Development of novel therapies is, in part, constrained by our limited understanding of liposarcoma pathogenesis. Whole exome sequencing has shown that mutation rates are modest in coding regions of WDLPS and DDLPS genomes, with few recurrently mutated genes across series and no significant differences between histologies to explain differences in subtype-specific behavior. It has also long been recognized that WDLPS and DDLPS are characterized by complex genomic rearrangements. Although the clinical implications of chromosomal aberrations in liposarcomas are incompletely understood, in other malignancies complex chromosomal rearrangements have been shown to alter chromatin folding, architecture, and organization which in turn impact functional genomic processes and the tumor regulatory landscape through altered near- and long-range interactions. Another hallmark of the gene regulatory landscape is chromatin accessibility, which is regulated by epigenetic pathways and can be dysregulated as a result of both chromosomal rearrangements and mutations in the noncoding genome and which have been unstudied in liposarcoma.

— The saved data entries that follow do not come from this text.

Definition tcp_send_vectored (fuel : nat) (peer : PeerId) (slices : list bytes)
  (conns : gmap Z K) : option (res unit * gmap Z K) :=
  with_conn peer (write_loop fuel slices) conns.

Definition tcp_send_frame_owned (peer : PeerId) (frame : bytes) (conns : gmap Z K)
  : option (res unit * gmap Z K) :=
  with_conn peer (fun k => Some (write_all frame k)) conns.

(** ** Facts about writing *)

Context (wire : K -> bytes).
(** A write takes some first bytes of the slices and says how many. *)
Hypothesis write_vectored_takes : forall bufs k r k',
  write_vectored bufs k = (r, k') ->
  match r with
  | Ok n => (n <= length (concat bufs))%nat /\ wire k' = wire k ++ take n (concat bufs)
  | Err _ => wire k' = wire k
  end.

Lemma advance_slices_concat n bufs :
  (n <= length (concat bufs))%nat -> concat (advance_slices n bufs) = drop n (concat bufs).
Proof using.
  revert n. induction bufs as [|b bs IH]; intros n; cbn.
  { by rewrite drop_nil. }
  rewrite length_app. intros Hn. destruct (Nat.leb_spec (length b) n) as [Hle|Hlt].
  - rewrite IH by lia. by rewrite drop_app_ge by lia.
  - by rewrite drop_app_le by lia.
Qed.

We hypothesize that chromatin accessibility differ as a result of changes occurring in the noncoding genomes and complex chromosomal rearrangements in WDLPS and DDLPS and contribute to dysregulation of downstream gene regulatory networks. Chromatin dysregulation of WDLPS and DDLPS may therefore play a critical role in sarcomagenesis and underly differences in the clinical behavior and aggressiveness between these common liposarcoma subtypes. The aims of the proposed study are to 1) characterize and determine differences in the chromatin accessibility landscapes of treatment naïve WDLPS and DDLPS and 2) understand the functional consequences of differences in the noncoding genomes and complex chromosomal rearrangements on chromatin accessibility and downstream gene regulatory networks in treatment-naive WDLPS and DDLPS. The above aims will be achieved by performing and integrating ATAC-seq and RNA-seq datasets using matched WDLPS and DDLPS tumors and normal fat acquired from 5 treatment naïve patients who underwent liposarcoma resection.

The proposed study will be the first to describe the chromatin accessibility landscape of liposarcoma and to elucidate how differences in the noncoding genomes and complex chromosomal rearrangements between WDLPS and DDLPS histologies affect chromatin “openness,” downstream gene regulatory networks, and ultimately disparate biologic subtype-specific behavior and prognosis.